■ **About this exercise**
Could you reproduce the lines below from the one with "(** * Breadboard" through the one with "high address byte"? Keep both ends and add nothing.

[Supplied data — start]

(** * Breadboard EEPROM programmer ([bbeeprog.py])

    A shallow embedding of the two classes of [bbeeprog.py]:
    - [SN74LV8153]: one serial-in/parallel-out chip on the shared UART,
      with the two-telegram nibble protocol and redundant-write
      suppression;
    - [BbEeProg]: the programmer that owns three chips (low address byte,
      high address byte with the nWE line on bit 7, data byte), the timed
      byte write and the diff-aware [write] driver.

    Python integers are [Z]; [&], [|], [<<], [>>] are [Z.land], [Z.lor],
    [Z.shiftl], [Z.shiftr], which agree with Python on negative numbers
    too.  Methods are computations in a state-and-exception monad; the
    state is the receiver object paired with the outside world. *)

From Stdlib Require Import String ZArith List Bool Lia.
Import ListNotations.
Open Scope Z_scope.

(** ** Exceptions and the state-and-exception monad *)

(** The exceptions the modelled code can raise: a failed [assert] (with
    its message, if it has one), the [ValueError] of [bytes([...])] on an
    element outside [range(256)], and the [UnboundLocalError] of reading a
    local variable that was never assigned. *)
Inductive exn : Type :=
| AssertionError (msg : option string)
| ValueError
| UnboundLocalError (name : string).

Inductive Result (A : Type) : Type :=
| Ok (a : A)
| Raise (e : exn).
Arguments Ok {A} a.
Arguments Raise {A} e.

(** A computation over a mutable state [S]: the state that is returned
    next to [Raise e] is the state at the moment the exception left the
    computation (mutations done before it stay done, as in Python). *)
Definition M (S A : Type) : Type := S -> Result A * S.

[Supplied data — finish]
[Supplied data — start]

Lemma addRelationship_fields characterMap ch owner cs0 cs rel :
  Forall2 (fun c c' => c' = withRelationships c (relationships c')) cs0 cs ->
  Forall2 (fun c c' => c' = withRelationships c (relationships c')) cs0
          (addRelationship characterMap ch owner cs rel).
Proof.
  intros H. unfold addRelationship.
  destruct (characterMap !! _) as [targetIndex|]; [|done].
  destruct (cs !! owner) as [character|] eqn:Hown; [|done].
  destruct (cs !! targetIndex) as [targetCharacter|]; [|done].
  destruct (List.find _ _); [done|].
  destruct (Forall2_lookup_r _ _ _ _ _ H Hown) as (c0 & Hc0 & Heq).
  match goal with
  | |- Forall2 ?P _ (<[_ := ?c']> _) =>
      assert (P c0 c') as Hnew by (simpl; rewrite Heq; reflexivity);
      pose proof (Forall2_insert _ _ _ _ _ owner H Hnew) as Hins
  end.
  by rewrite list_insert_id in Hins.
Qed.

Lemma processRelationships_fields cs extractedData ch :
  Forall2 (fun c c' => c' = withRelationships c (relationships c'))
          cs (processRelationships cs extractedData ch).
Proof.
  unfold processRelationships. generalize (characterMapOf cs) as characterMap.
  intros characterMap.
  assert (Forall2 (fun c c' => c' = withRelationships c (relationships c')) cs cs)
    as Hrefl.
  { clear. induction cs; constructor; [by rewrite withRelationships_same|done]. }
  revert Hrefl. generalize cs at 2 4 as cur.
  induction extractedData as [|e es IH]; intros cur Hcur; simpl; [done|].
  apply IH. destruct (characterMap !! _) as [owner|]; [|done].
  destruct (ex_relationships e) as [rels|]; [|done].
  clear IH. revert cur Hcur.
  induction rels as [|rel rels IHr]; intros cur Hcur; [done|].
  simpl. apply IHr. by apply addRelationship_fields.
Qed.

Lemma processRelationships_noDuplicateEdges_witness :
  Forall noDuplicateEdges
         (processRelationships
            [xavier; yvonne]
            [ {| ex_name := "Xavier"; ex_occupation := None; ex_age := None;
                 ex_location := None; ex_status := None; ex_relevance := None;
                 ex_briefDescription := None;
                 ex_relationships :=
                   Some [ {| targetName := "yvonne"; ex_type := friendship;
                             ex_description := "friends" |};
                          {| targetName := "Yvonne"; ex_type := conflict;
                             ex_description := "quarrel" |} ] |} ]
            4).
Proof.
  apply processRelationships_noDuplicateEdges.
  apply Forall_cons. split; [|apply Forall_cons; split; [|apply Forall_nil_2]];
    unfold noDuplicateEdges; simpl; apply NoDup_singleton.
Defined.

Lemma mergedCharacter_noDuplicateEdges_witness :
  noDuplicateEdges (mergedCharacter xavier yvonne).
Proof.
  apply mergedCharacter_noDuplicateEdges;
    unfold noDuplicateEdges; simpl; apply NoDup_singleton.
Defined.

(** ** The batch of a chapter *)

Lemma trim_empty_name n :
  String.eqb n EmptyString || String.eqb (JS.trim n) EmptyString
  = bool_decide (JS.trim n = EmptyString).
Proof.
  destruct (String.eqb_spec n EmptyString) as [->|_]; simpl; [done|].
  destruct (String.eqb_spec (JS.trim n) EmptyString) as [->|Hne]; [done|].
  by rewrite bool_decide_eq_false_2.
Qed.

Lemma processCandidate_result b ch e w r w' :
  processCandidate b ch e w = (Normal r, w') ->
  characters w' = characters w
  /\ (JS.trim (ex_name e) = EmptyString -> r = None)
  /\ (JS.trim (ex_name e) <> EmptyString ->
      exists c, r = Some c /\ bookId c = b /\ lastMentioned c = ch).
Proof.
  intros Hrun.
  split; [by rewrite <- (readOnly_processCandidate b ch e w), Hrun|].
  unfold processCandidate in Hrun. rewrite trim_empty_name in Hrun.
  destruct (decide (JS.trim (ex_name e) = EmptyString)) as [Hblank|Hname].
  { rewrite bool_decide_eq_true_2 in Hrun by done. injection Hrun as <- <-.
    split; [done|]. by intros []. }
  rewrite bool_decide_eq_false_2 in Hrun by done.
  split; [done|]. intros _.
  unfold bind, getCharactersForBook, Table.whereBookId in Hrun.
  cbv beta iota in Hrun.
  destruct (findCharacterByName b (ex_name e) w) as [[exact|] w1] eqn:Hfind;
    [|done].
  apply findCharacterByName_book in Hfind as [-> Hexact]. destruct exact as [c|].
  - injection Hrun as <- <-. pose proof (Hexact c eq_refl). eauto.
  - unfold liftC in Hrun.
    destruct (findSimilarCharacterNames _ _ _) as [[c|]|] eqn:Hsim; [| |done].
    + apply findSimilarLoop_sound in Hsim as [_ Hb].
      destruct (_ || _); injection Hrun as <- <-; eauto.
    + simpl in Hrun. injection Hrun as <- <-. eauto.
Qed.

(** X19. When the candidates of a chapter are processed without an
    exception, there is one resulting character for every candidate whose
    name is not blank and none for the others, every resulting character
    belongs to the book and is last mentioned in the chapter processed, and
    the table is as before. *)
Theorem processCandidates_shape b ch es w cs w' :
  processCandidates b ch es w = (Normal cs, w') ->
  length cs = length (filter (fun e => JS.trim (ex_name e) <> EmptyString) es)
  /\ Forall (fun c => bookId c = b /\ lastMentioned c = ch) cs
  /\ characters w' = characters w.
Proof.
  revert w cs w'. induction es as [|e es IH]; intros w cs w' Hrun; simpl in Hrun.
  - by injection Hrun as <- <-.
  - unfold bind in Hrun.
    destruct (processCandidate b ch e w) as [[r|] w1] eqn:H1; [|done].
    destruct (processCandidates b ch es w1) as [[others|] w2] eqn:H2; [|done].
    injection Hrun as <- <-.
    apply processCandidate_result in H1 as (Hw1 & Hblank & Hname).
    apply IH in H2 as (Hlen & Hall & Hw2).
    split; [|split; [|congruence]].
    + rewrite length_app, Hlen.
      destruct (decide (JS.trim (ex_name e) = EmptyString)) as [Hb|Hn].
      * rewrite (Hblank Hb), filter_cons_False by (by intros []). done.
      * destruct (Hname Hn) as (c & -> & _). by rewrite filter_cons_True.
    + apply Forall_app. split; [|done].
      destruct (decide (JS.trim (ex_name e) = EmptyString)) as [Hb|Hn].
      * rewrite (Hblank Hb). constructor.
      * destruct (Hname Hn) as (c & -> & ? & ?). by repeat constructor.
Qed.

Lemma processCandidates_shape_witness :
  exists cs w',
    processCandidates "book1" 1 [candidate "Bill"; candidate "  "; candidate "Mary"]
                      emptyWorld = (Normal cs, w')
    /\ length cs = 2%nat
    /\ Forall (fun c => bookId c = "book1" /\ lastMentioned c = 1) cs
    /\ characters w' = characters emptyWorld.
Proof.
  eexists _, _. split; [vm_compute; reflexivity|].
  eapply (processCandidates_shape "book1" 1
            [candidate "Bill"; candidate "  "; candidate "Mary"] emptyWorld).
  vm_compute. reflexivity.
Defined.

[Supplied data — finish]

■ **Answer box**
(** * Breadboard EEPROM programmer ([bbeeprog.py])

    A shallow embedding of the two classes of [bbeeprog.py]:
    - [SN74LV8153]: one serial-in/parallel-out chip on the shared UART,
      with the two-telegram nibble protocol and redundant-write
      suppression;
    - [BbEeProg]: the programmer that owns three chips (low address byte,
      high address byte with the nWE line on bit 7, data byte), the timed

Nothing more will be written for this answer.